As a member of Virgin Super, your superannuation investments are allocated across a range of asset classes.
Chris Sozou, Virgin Money Australia’s General Manager Wealth & Insurance, outlines the key factors in determining how your Virgin Super is invested.
- Your age – different stages of life generally come with different investment needs
- Your appetite for risk – members may wish to modify the defensiveness or aggressiveness of their funds
Read the full transcript: How does Virgin Super allocate your investment mix?
“For our LifeStage Tracker® members, there are two factors which influence the amount allocated to each asset class.
Firstly, there is your age. Virgin Super’s LifeStage Tracker® funds provide four different aged based allocation mixes. Namely, Under 40s mix, 40s mix, 50s mix and Over 60s mix. The younger age mixes generally have a higher allocation to Australian Shares and International Shares. These asset classes are considered more risky however have potential for greater returns both positive and negative. This mix is generally appropriate for younger members as they have more time to ride out the ups and downs. Our older age mixes have a higher allocation to Fixed Interest, Cash and Australian Listed property. These asset classes are considered defensive, and less risky than assets such as Australian shares. This mix is generally more appropriate for older members as they are likely to access their super sooner, and are therefore more sensitive to the ups and downs of markets.

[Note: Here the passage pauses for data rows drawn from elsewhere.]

(* ===== verification/Completion.v ===== *)
(** * Durable completion: the fencing rules

    Models [internal/state/completion.go]: run statuses, the attempt and
    completion generations kept in the run metadata, [CheckCompletion] and
    [ResolveCompletion].  A Go [map[string]interface{}] is a [gmap]. *)

From S2P Require Import Prelude GoAny.
Local Open Scope string_scope.
Local Open Scope Z_scope.

(** Run statuses are strings ([models.RunStatus]). *)
Definition RunStatusPending : string := "pending".
Definition RunStatusRunning : string := "running".
Definition RunStatusSuccess : string := "success".
Definition RunStatusError : string := "error".
Definition RunStatusInterrupted : string := "interrupted".
Definition RunStatusTimeout : string := "timeout".

Definition AttemptGenerationKey : string := "_runkite_attempt_generation".
Definition CompletionGenerationKey : string := "_runkite_completion_generation".

Record RunCompletion := mkCompletion {
  CancelCurrentAttempt : bool;
  CancelUsage : option (gmap string any);
  CRunnerKind : string;
  ReplayOnly : bool;
  CRunID : string;
  CGeneration : Z;
  CStatus : string;
  CError : string;
  CValues : option (gmap string any)
}.

Record CompletionResult := mkResult { Accepted : bool; Applied : bool }.

Definition no_result : CompletionResult := mkResult false false.

#[export] Instance CompletionResult_eq_dec : EqDecision CompletionResult.
Proof. solve_decision. Defined.

Definition TerminalRunStatus (status : string) : bool :=
  String.eqb status RunStatusSuccess || String.eqb status RunStatusError
  || String.eqb status RunStatusInterrupted || String.eqb status RunStatusTimeout.

Definition MetadataGeneration (metadata : gmap string any) (key : string) : Z :=
  match metadata !! key with
  | Some (AInt64 n) => n
  | Some (AInt n) => n
  | Some (AFloat f) => f64_to_int64 f
  | Some (ANumber t) => ParseInt64 t
  | Some (AStr t) => ParseInt64 t
  | _ => 0
  end.

Definition CheckCompletion (metadata : gmap string any) (status : string) (c : RunCompletion)
  : CompletionResult :=
  if negb (TerminalRunStatus (CStatus c)) then no_result
  else
    let current := MetadataGeneration metadata AttemptGenerationKey in
    if negb (CGeneration c =? current) then no_result
    else match metadata !! CompletionGenerationKey with
         | Some _ =>
             mkResult ((MetadataGeneration metadata CompletionGenerationKey =? CGeneration c)
                       && String.eqb status (CStatus c)) false
         | None => if TerminalRunStatus status then no_result else mkResult true true
         end.

Definition set_generation_values (g : Z) (v : option (gmap string any)) (c : RunCompletion)
  : RunCompletion :=
  mkCompletion (CancelCurrentAttempt c) (CancelUsage c) (CRunnerKind c) (ReplayOnly c) (CRunID c)
    g (CStatus c) (CError c) v.

(** A Go map nested in an [interface{}]. *)
Definition any_of_map (m : gmap string any) : any := AMap (map_to_list m).

Definition ResolveCompletion (metadata : gmap string any) (c : RunCompletion) : RunCompletion :=
  if negb (CancelCurrentAttempt c)
     || (negb (String.eqb (CStatus c) RunStatusInterrupted)
         && negb (String.eqb (CStatus c) RunStatusTimeout))
  then c
  else
    let g := MetadataGeneration metadata AttemptGenerationKey in
    let v := match CancelUsage c with
             | Some u => if CGeneration c =? g then Some {[ "usage" := any_of_map u ]} else None
             | None => None
             end in
    set_generation_values g v c.

(** ** Laws of the fence *)

(** What an applied completion guarantees about the run it was checked on. *)
Lemma CheckCompletion_applied meta st c :
  Applied (CheckCompletion meta st c) = true ↔
  TerminalRunStatus (CStatus c) = true ∧
  CGeneration c = MetadataGeneration meta AttemptGenerationKey ∧
  meta !! CompletionGenerationKey = None ∧ TerminalRunStatus st = false.
Proof.
  unfold CheckCompletion. destruct (TerminalRunStatus (CStatus c)); simpl; [|naive_solver].
  destruct (Z.eqb_spec (CGeneration c) (MetadataGeneration meta AttemptGenerationKey)); simpl;
    [|naive_solver].
  destruct (meta !! CompletionGenerationKey); simpl; [naive_solver|].
  destruct (TerminalRunStatus st); simpl; naive_solver.
Qed.

(** Applied results are accepted results. *)
Lemma CheckCompletion_applied_accepted meta st c :
  Applied (CheckCompletion meta st c) = true → CheckCompletion meta st c = mkResult true true.
Proof. unfold CheckCompletion. by repeat (case_match; simpl). Qed.

Lemma CheckCompletion_stale meta st c :
  CGeneration c ≠ MetadataGeneration meta AttemptGenerationKey →
  CheckCompletion meta st c = no_result.
Proof.
  intros H. unfold CheckCompletion. destruct (negb (TerminalRunStatus (CStatus c))); [done|].
  by rewrite (proj2 (Z.eqb_neq _ _)).
Qed.

(** The completed marker makes a retry accepted without a second application. *)
Lemma CheckCompletion_committed meta st c v :
  meta !! CompletionGenerationKey = Some v →
  CheckCompletion meta st c =
    mkResult (TerminalRunStatus (CStatus c)
              && (CGeneration c =? MetadataGeneration meta AttemptGenerationKey)
              && (MetadataGeneration meta CompletionGenerationKey =? CGeneration c)
              && String.eqb st (CStatus c)) false.
Proof.
  intros H. unfold CheckCompletion. rewrite H.
  destruct (TerminalRunStatus (CStatus c)); simpl; [|done].
  by destruct (CGeneration c =? _).
Qed.

(** Only a trusted cancellation or timeout is rebound to the current attempt;
    everything else keeps the generation it presents. *)
Lemma ResolveCompletion_external meta c :
  CancelCurrentAttempt c = false → ResolveCompletion meta c = c.
Proof. intros H. unfold ResolveCompletion. by rewrite H. Qed.

Lemma ResolveCompletion_fields meta c :
  CRunID (ResolveCompletion meta c) = CRunID c ∧ CStatus (ResolveCompletion meta c) = CStatus c ∧
  CError (ResolveCompletion meta c) = CError c ∧
  CancelCurrentAttempt (ResolveCompletion meta c) = CancelCurrentAttempt c.
Proof. unfold ResolveCompletion. by case_match. Qed.

#[export] Hint Resolve CheckCompletion_applied_accepted CheckCompletion_stale : runkite.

Secondly, Virgin Super gives you the choice of 2 LifeStage Tracker® funds, Balanced and Aggressive. The Aggressive fund is designed for members with a higher appetite for risk. It will allocate more of their investment towards Australian Shares and International Shares than the Balanced fund within each age mix.
Therefore, based on your age and investment choice, Virgin super will allocate the appropriate mix of asset classes.”